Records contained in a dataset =
Content starts
Lemma stopAnimation_inv (w : world astate) now object sel imm :
  inv w → inv (stopAnimation w now object sel imm).
Proof.
  intros Hinv. unfold stopAnimation. destruct object as [o|]; [|done].
  destruct (objectAnimations w !! o) as [[|a l]|] eqn:Hl; [done| |done].
  pose proof (stop_anims_fades (animationTypes w) o sel imm now (a :: l)
                (heap w o)) as Hf.
  destruct (stop_anims _ _ _ _ _ _ _) as [[obj' l'] ev]. by eapply store_inv.
Qed.

Lemma registerAnimation_inv (w w' : world astate) name config :
  inv w → registerAnimation w name config = Returned w' → inv w'.
Proof.
  intros (Hnd & Hempty & Hall). unfold registerAnimation.
  destruct (String.eqb_spec name EmptyString) as [->|Hne]; [done|].
  destruct (cfg_update config); [|done]. intros [= <-].
  split_and!; [done| |done]. simpl. by rewrite lookup_insert_ne.
Qed.

Lemma unregisterAnimation_inv (w : world astate) name :
  inv w → inv (unregisterAnimation w name).1.
Proof.
  intros (Hnd & Hempty & Hall). split_and!; [done| |done]. simpl.
  destruct (decide (name = EmptyString)) as [->|Hne].
  - by rewrite lookup_delete_eq.
  - by rewrite lookup_delete_ne.
Qed.

Lemma inv_empty (h : objref → Object3D) :
  inv (mkWorld (astate := astate) ∅ [] ∅ 0 h []).
Proof.
  split_and!; [constructor|done|]. intros o l Hl. simpl in Hl.
  by rewrite lookup_empty in Hl.
Qed.

Lemma update_first_ids (p : anim → bool) opts (l : list anim) :
  ids (update_first p (λ a, set_options a opts) l) = ids l ∧
  running_names (update_first p (λ a, set_options a opts) l)
  = running_names l.
Proof.
  induction l as [|a l [IH1 IH2]]; simpl; [done|].
  destruct (p a); simpl.
  - by rewrite !running_names_cons.
  - by rewrite IH1, !running_names_cons, IH2.
Qed.

Lemma update_first_Forall (P : Z → string → Prop) (p : anim → bool) opts
    (l : list anim) :
  Forall (λ a, P (inst_id a) (inst_name a)) l →
  Forall (λ a, P (inst_id a) (inst_name a))
    (update_first p (λ a, set_options a opts) l).
Proof.
  induction 1 as [|a l Ha Hl IH]; simpl; [done|].
  destruct (p a); by constructor.
Qed.

Lemma inv_list (w : world astate) o :
  inv w →
  let l := default [] (objectAnimations w !! o) in
  NoDup (ids l) ∧
  Forall (λ a, (inst_id a <= animationIdCounter w)%Z ∧
               inst_name a ≠ EmptyString) l ∧
  (running_names l ≠ [] → o ∈ animatedObjects w) ∧
  NoDup (running_names l).
Proof.
  intros (_ & _ & Hall). simpl.
  destruct (objectAnimations w !! o) as [l|] eqn:Hl; simpl.
  - by apply Hall.
  - split_and!; try done; constructor.
Qed.

Lemma elem_of_set_add (o x : objref) s : x ∈ s ∨ x = o → x ∈ set_add o s.
Proof.
  unfold set_add. case_decide as Ho.
  - intros [?| ->]; done.
  - intros [?| ->]; apply elem_of_app; [by left|right; by left].
Qed.

Lemma NoDup_set_add (o : objref) s : NoDup s → NoDup (set_add o s).
Proof.
  intros Hs. unfold set_add. case_decide as Ho; [done|].
  apply NoDup_app. split_and!; [done| |apply NoDup_singleton].
  intros x Hx ->%list_elem_of_singleton. done.
Qed.

Lemma find_none_running (T : string) (l : list anim) :
  List.find (is_running T) l = None → T ∉ running_names l.
Proof.
  intros Hfind Hin. unfold running_names in Hin.
  apply list_elem_of_fmap in Hin as (b & -> & [Hs Hb]%list_elem_of_filter).
  apply list_elem_of_In in Hb.
  pose proof (find_none _ _ Hfind b Hb) as Hr. unfold is_running in Hr.
  rewrite Hs, String.eqb_refl in Hr. done.
Qed.

Lemma startAnimation_inv (e : astate) (w : world astate) now object name opts :
  inv w → inv (startAnimation e w now object name opts).1.
Proof.
  intros Hinv. pose proof Hinv as (Hnd & Hempty & Hall).
  unfold startAnimation. destruct object as [o|]; [|done].
  destruct (animationTypes w !! name) as [ty|] eqn:Hty; [|done].
  destruct (inv_list w o Hinv) as (Hids & Hbound & Htracked & Hrun).
  set (l := default [] (objectAnimations w !! o)) in *.
  destruct (List.find (is_running name) l) as [existing|] eqn:Hfind.
  - simpl. split_and!; [done|done|]. intros o' k Hk. simpl in Hk.
    destruct (decide (o' = o)) as [->|Hne].
    + rewrite lookup_insert_eq in Hk. injection Hk as <-.
      destruct (update_first_ids (is_running name)
                  (spread (defaultOptions ty) opts) l) as [-> ->].
      split_and!; try done.
      by apply (update_first_Forall
                  (λ i n, (i <= animationIdCounter w)%Z ∧ n ≠ EmptyString)).
    + rewrite lookup_insert_ne in Hk by done. by apply Hall.
  - assert (name ≠ EmptyString) as Hname by (intros ->; congruence).
    destruct (match init ty with
              | Some f => _
              | None => _
              end) as [[obj1 [s|]] ev]; simpl.
    + split_and!; [by apply NoDup_set_add|done|].
      intros o' k Hk. simpl in Hk.
      destruct (decide (o' = o)) as [->|Hne].
      * rewrite lookup_insert_eq in Hk. injection Hk as <-.
        rewrite ids_app, running_names_app. simpl.
        split_and!.
        -- apply NoDup_app. split_and!; [done| |apply NoDup_singleton].
           intros i Hi ->%list_elem_of_singleton.
           apply list_elem_of_fmap in Hi as (b & Hb & Hin).
           rewrite Forall_forall in Hbound.
           destruct (Hbound b Hin) as [Hle _]. lia.
        -- apply Forall_app. split.
           ++ eapply Forall_impl; [exact Hbound|]. simpl.
              intros b [Hle ?]. split; [lia|done].
           ++ constructor; [|constructor]. simpl. split; [lia|done].
        -- intros _. apply elem_of_set_add. by right.
        -- apply NoDup_app. split_and!; [done| |apply NoDup_singleton].
           intros T HT ->%list_elem_of_singleton.
           by apply (find_none_running name l).
      * rewrite lookup_insert_ne in Hk by done.
        destruct (Hall o' k Hk) as (H1 & H2 & H3 & H4).
        split_and!; try done.
        -- eapply Forall_impl; [exact H2|]. simpl.
           intros b [Hle ?]. split; [lia|done].
        -- intros Hr. apply elem_of_set_add. left. by apply H3.
    + split_and!; [done|done|]. intros o' k Hk. simpl in Hk.
      destruct (decide (o' = o)) as [->|Hne].
      * rewrite lookup_insert_eq in Hk. injection Hk as <-. by split_and!.
      * rewrite lookup_insert_ne in Hk by done. by apply Hall.
Qed.

(** The invariant holds in every state of a manager. *)
Lemma reachable_inv (e : astate) (w : world astate) : reachable e w → inv w.
Proof.
  induction 1 as [h|w h _ IH|w w' name config _ IH Hreg|w name _ IH|
                  w now object name options _ IH|w now object sel imm _ IH|
                  w now dt _ IH].
  - apply inv_empty.
  - exact IH.
  - by eapply registerAnimation_inv.
  - by apply unregisterAnimation_inv.
  - by apply startAnimation_inv.
  - by apply stopAnimation_inv.
  - by apply tick_inv.
Qed.

(** What the invariant gives for the instances of an object. *)
Lemma inv_tracked (w : world astate) o (l : list anim) a :
  inv w → objectAnimations w !! o = Some l → a ∈ l → stopping a = false →
  o ∈ animatedObjects w.
Proof.
  intros (_ & _ & Hall) Hl Ha Hs.
  destruct (Hall o l Hl) as (_ & _ & Htracked & _). apply Htracked.
  intros Hnil.
  assert (inst_name a ∈ running_names l) as Hin.
  { apply (running_names_elem _ a); [done|].
    unfold is_running. by rewrite Hs, String.eqb_refl. }
  rewrite Hnil in Hin. by apply elem_of_nil in Hin.
Qed.

Lemma inv_others (w : world astate) o (l1 l2 : list anim) a :
  inv w → objectAnimations w !! o = Some (l1 ++ a :: l2) →
  stopping a = false →
  inst_name a ≠ EmptyString ∧
  Forall (λ b, is_running (inst_name a) b = false) (l1 ++ l2).
Proof.
  intros (_ & _ & Hall) Hl Hs.
  destruct (Hall o _ Hl) as (_ & Hbound & _ & Hrun).
  split.
  { rewrite Forall_forall in Hbound. apply (Hbound a).
    apply elem_of_app. right. by left. }
  rewrite running_names_app, running_names_cons, Hs in Hrun.
  apply NoDup_app in Hrun as (_ & Hdisj & [Hn2 _]%NoDup_cons).
  apply Forall_forall. intros b Hb.
  destruct (is_running (inst_name a) b) eqn:Hr; [|done]. exfalso.
  apply elem_of_app in Hb as [Hb|Hb].
  - apply (Hdisj (inst_name a)).
    + by apply (running_names_elem _ b).
    + by left.
  - apply Hn2. by apply (running_names_elem _ b).
Qed.

(** *** Transition progress after N ticks *)





(** *** An update function that throws *)

Lemma update_throws_step types now dt o (a : anim) obj obj' :
  update_throws types now dt a obj obj' →
  ∃ tp, tick_anim types now dt o a obj
        = (obj', None, [EvUpdate o (inst_id a) tp; EvError (inst_name a)]).
Proof.
  intros (ty & a2 & Hty & Hout & Hup). unfold tick_anim.
  rewrite Hty, Hout, Hup.
  destruct (check_duration_fields now a2) as (-> & -> & _).
  destruct (transition_out_fields _ _ _ Hout) as (-> & -> & _).
  destruct (transition_in_fields dt a) as (-> & -> & _).
  by eexists.
Qed.

(** C4.  [tick] has no exceptional result.  When the update function of
    an instance [a] of object [o] throws, [a] is dropped from the list
    of [o]; neither its cleanup function is called nor its initial
    values restored; the instances after [a] in the list have had, and
    the instances before [a] then get, their ordinary step (these from
    the object as the failed update left it), and the pass over every
    other tracked object is the ordinary one: in this tick the update
    function is called for every instance of every tracked object whose
    type is registered and whose stop transition is not over. *)
Theorem update_throws_isolated (w : world astate) (now : Q) (dt : jsnum)
    (o : objref) (l1 l2 : list anim) (a : anim) (obj' : Object3D) :
  inv w → o ∈ animatedObjects w →
  objectAnimations w !! o = Some (l1 ++ a :: l2) →
  let r2 := tick_anims (animationTypes w) now dt o l2 (heap w o) in
  update_throws (animationTypes w) now dt a r2.1.1 obj' →
  let r1 := tick_anims (animationTypes w) now dt o l1 obj' in
  let w' := tick w now dt in
  objectAnimations w' !! o = stored (r1.1.2 ++ r2.1.2) ∧
  heap w' o = r1.1.1 ∧
  lookup_instance w' o (inst_id a) = None ∧
  (∃ evs, trace w' = trace w ++ evs ∧
          Forall (λ e, is_cleanup_of o (inst_id a) e = false) evs ∧
          ∀ o' l' b, o' ∈ animatedObjects w →
            objectAnimations w !! o' = Some l' → b ∈ l' →
            reaches_update (animationTypes w) now dt b = true →
            ∃ e, e ∈ evs ∧ is_update_of o' (inst_id b) e = true) ∧
  (∀ o', o' ∈ animatedObjects w → o' ≠ o →
     objectAnimations w' !! o' = (self_result w now dt o').1 ∧
     heap w' o' = (self_result w now dt o').2).
Proof.
  intros Hwf%inv_wf Ho Hl r2 Hthrow r1 w'.
  destruct (update_throws_step _ _ _ o _ _ _ Hthrow) as [tp Hstep].
  destruct (tick_removed w now dt o l1 l2 a obj' _ Hwf Ho Hl Hstep)
    as (H1 & H2 & H3 & evs & Htr & Hno).
  { by repeat constructor. }
  destruct Hwf as [Hnd _].
  destruct (tick_spec w now dt Hnd) as (_ & Htr' & _ & Hin & _).
  split_and!; try done.
  - exists evs. split_and!; [done|done|].
    intros o' l' b Ho' Hl' Hb Hr.
    assert (evs = flat_map (obj_events w now dt) (animatedObjects w)) as ->.
    { unfold w' in Htr. rewrite Htr' in Htr. by apply app_inv_head in Htr. }
    by eapply tick_calls_update.
  - intros o' Ho' _. by apply Hin.
Qed.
Content ends
WORK ITEM =
With the line holding "reaches_update (animationTypes w)" as the first and the line holding "destruct Hwf as [Hnd _]." as the last, set down that range of the entries above exactly, and nothing else.

RESULT OF THE TASK =
            reaches_update (animationTypes w) now dt b = true →
            ∃ e, e ∈ evs ∧ is_update_of o' (inst_id b) e = true) ∧
  (∀ o', o' ∈ animatedObjects w → o' ≠ o →
     objectAnimations w' !! o' = (self_result w now dt o').1 ∧
     heap w' o' = (self_result w now dt o').2).
Proof.
  intros Hwf%inv_wf Ho Hl r2 Hthrow r1 w'.
  destruct (update_throws_step _ _ _ o _ _ _ Hthrow) as [tp Hstep].
  destruct (tick_removed w now dt o l1 l2 a obj' _ Hwf Ho Hl Hstep)
    as (H1 & H2 & H3 & evs & Htr & Hno).
  { by repeat constructor. }
  destruct Hwf as [Hnd _].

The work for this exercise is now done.